A comienzos de los años setenta Félix Rodriguez de la Fuente me contrató (junto a otros cuatro o cinco como Miguelito Delibes, el hijo del gran escritor castellano, también biólogo y posteriormente director de la Estación Biológica de Doñana) para escribir guiones de sus exitosas series televisivas y después de sus fastuosas –para la época- enciclopedias en fascículos. Escribía a mano y mi esposa de entonces las pasaba a máquina en una Olivetti portátil al regresar de sus agotadoras jornadas de oficina; hasta que un día se hartó, se plantó y me dijo que aprendiera yo a escribir directamente a máquina. Con ese plante me hizo un favor, me hizo crecer con una herramienta que potenciaba mi capacidad de escribir (con apenas dos dedos, y así sigo en el ordenata).
ResponderEliminarMuy justo lo que dice Vanbrugh de tecnologías que ya nacen obsoletas aplicado a las máquinas eléctricas (que además eran unos trastos ruidosos y voluminosos), por eso llama la atención que gentes como Javier Marías alardeen de seguir usándolas (y no la máquina corriente o la ‘pluma estilográfica).
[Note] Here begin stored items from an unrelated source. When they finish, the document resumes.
(** X13.  The American put is worth at least its exercise value
    [K - S].  The floor the code applies at the root is [K - S / u^(2 steps)]:
    the spot it keeps for a node is divided by [u] at every level. *)
Theorem american_put_floor (S K T r sigma : R) (option_type : string)
    (steps : Z) (exercise : string) :
  (1 <= steps)%Z -> 0 < T -> 0 < sigma -> 0 <= S ->
  str_lower option_type <> "call" -> str_lower exercise = "american" ->
  exists price : R,
    binomial_tree_price S K T r sigma option_type steps exercise = OK price /\
    K - S / lat_u (lattice_of T r sigma steps) ^ (2 * Z.to_nat steps) <= price /\
    K - S <= price.
Proof.
  intros Hs HT Hsig HS Hty Hex.
  rewrite binomial_tree_price_unfold by assumption. cbn zeta.
  pose proof (lattice_u_gt_1 T r sigma steps Hs HT Hsig) as Hu.
  set (lat := lattice_of T r sigma steps) in *.
  set (n := Z.to_nat steps).
  set (prices := terminal_prices S (lat_u lat) (lat_d lat) steps).
  assert (Hlen : length prices = Datatypes.S n)
    by (apply length_terminal_prices; lia).
  destruct (lookup_lt_is_Some_2 prices 0) as [x0 Hx0]; [lia|].
  pose proof (terminal_prices_lookup S (lat_u lat) (lat_d lat) steps 0 x0
                ltac:(lia) Hx0) as Hx0v.
  fold n in Hx0v. rewrite Nat.sub_0_r, pow_O, Rmult_1_r in Hx0v.
  destruct (put_floor_backward K (lat_u lat) (lat_p lat) (lat_disc lat) x0
              (str_lower option_type) exercise n
              (prices, terminal_values K (str_lower option_type) prices))
    as (st & Hrun & _ & x & y & _ & Hy & Hx & Hxy); [lra | exact Hty | exact Hex | |].
  - split; [split; cbn [fst snd]; [|rewrite length_terminal_values]; exact Hlen|].
    exists x0, (Rmax (K - x0) 0). cbn [fst snd].
    split; [exact Hx0|]. split.
    + unfold terminal_values. rewrite decide_False by exact Hty.
      rewrite list_lookup_fmap, Hx0. reflexivity.
    + rewrite Nat.sub_diag, pow_O. split; [field | apply Rmax_l].
  - rewrite Hrun. cbn [bind]. unfold py_get. rewrite Hy.
    exists y. split; [reflexivity|].
    rewrite Nat.sub_0_r in Hx.
    assert (Hun : 1 <= lat_u lat ^ n) by (apply pow_R1_Rle; lra).
    assert (Hxv : x = S / lat_u lat ^ (2 * n)).
    { rewrite Hx, Hx0v. change (lat_d lat) with (1 / lat_u lat).
      unfold Rdiv at 2. rewrite Rmult_1_l, pow_inv.
      replace (2 * n)%nat with (n + n)%nat by lia. rewrite pow_add.
      field. lra. }
    split; [rewrite <- Hxv; exact Hxy|].
    assert (Hle : x <= S).
    { rewrite Hxv. replace (2 * n)%nat with (n + n)%nat by lia. rewrite pow_add.
      set (w := lat_u lat ^ n) in *.
      assert (Hww : 1 <= w * w) by nra.
      apply Rmult_le_reg_r with (w * w); [lra|].
      unfold Rdiv. rewrite Rmult_assoc, Rinv_l by lra. nra. }
    lra.
Qed.

Lemma american_put_floor_witness :
  exists price : R,
    binomial_tree_price 100 120 1 0.05 0.2 "put" 200 "American" = OK price /\
    120 - 100 / lat_u (lattice_of 1 0.05 0.2 200) ^ (2 * Z.to_nat 200) <= price /\
    120 - 100 <= price.
Proof.
  apply (american_put_floor 100 120 1 0.05 0.2 "put" 200 "American");
    [lia | lra | lra | lra | discriminate | reflexivity].
Defined.

(** ** The Monte Carlo pricer: outcomes and estimates *)

Lemma monte_carlo_european_unfold (S0 K T r sigma : R) (option_type : string)
    (n_paths : Z) (antithetic : bool) (g : rng_state) :
  (0 <= n_paths)%Z -> 0 <= T ->
  mc_price S0 K T r sigma option_type n_paths antithetic g =
    let Z := g <$> seq 0 (Z.to_nat n_paths) in
    let Z := if antithetic then Z ++ (Ropp <$> Z) else Z in
    OK (Rmult (exp (- r * T)) <$>
          np_mean (path_payoff S0 K T r sigma option_type <$> Z)).
Proof.
  intros Hn HT. unfold mc_price, monte_carlo_european, np_random_randn.
  rewrite (decide_False (P := (n_paths < 0)%Z)) by lia. cbn [fst bind].
  unfold math_sqrt. rewrite (decide_False (P := T < 0)) by lra. cbn [bind].
  cbn zeta. f_equal. f_equal. f_equal. unfold path_payoff.
  destruct (decide (str_lower option_type = "call"));
    rewrite <- list_fmap_compose; reflexivity.
Qed.

Lemma Rsum_nonneg (xs : list R) : Forall (Rle 0) xs -> 0 <= Rsum xs.
Proof.
  induction 1 as [|x xs Hx _ IH]; simpl; [apply Rle_refl|].
  unfold Rsum in *. simpl. lra.
Qed.

Lemma Rsum_app (xs ys : list R) : Rsum (xs ++ ys) = Rsum xs + Rsum ys.
Proof.
  unfold Rsum. induction xs as [|x xs IH]; simpl; [lra|]. rewrite IH. lra.
Qed.

Lemma Rsum_const (A : Type) (c : R) (l : list A) :
  Rsum ((fun _ => c) <$> l) = INR (length l) * c.
Proof.
  unfold Rsum. induction l as [|a l IH]; [simpl; lra|].
  cbn [fmap list_fmap foldr length]. change (list_fmap A R (fun _ => c) l)
    with ((fun _ : A => c) <$> l). rewrite IH, S_INR. ring.
Qed.

Lemma np_mean_nonempty (xs : list R) :
  (0 < length xs)%nat -> np_mean xs = Some (Rsum xs / INR (length xs)).
Proof. destruct xs; [simpl; lia | reflexivity]. Qed.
Y de acuerdo también en que el instrumento modifica la escritura
De nuevo un tema jugoso.
ResponderEliminarEmpezaré diciendo que yo también soy de los que tecleo con dos dedos a pesar de que siempre he andado rodeado de máquinas de escribir.
En casa había una aparatosa Underwood con un carro enorme. No sé qué haría allí, porque mi padre siempre escribía a mano, con pluma estilográfica y un letra cuidadísima.
Durante el tiempo de mili que pasé en el Alto Estado Mayor del Ejército como 'escribiente' de un coronel de aviación, me largaron una Hispano-Olivetti y - ríete Vanbrugh de las copias en papel carbón - me pedía hacer 4... Las dos últimas eran ilegibles, pero se archivaban...
En mi productora había dos IBM, de esas de bola, que era un mareo verlas girar. Un buen día mis colaboradores me regalaron por Navidad una electrónica: un cacharro imposible porque rozabas cualquier tecla y aquello se disparaba de un modo incontrolable con un ruidín histérico que te ponía muy nervioso.
Esa y otras más las tiene mi hijo que, definitivamente, padece el síndrome de Diógenes.
Y en vista de eso le ha largado TODAS la maquinillas de afeitar eléctricas y de pila que he tenido en mi vida; lo menos diez o doce. Y ya le tengo una caja de zapatos con todas mis estilográficas, excepto dos MontBlanc que uso y otra Scheaffer de oro blanco que me regaló una santa ex y se diría que le hicieron el punto a mi medida. Temeroso de que también dejen de existir me he comprado 6 tinteros y todas las cajitas de cargadores que he encontrado en El Corte I.
Qué buena idea, Miros. Está demostrado (y lo corroboramos con los comentarios) que nada mejor que publicar en los blogs las ideas más peregrinas que se nos pasan por la cabeza. El material, el ponencial es ilimitado. ¿Se dice ponencial o me estoy refiriendo a potencial?
¡Qué de recuerdos! Las he usado todas, desde la negra de teclas redondas y cinta violeta de mi abuelo, hasta la IBM con cinta correctora.¿Cuántos miles de cartas y documentos, con sus finas copias (¿cómo se llamaba aquel papel?) en azul, amarillo, rosa, habré mecanografíado a lo largo de mi vida ? Todavía tengo la portatil (con una sola cinta de recambio. ¿ estará seca ?). Le fui fiel hasta el 2008 cuando tuve que admitir que hoy día no tienes más remedio que pasar al ordenador.
ResponderEliminarMiros, como siempre, es un placer leerte. Muchas gracias.
No hay como elegir un objeto obsoleto para que a todos nos entre la nostalgia. Viejetes, que somos unos viejetes.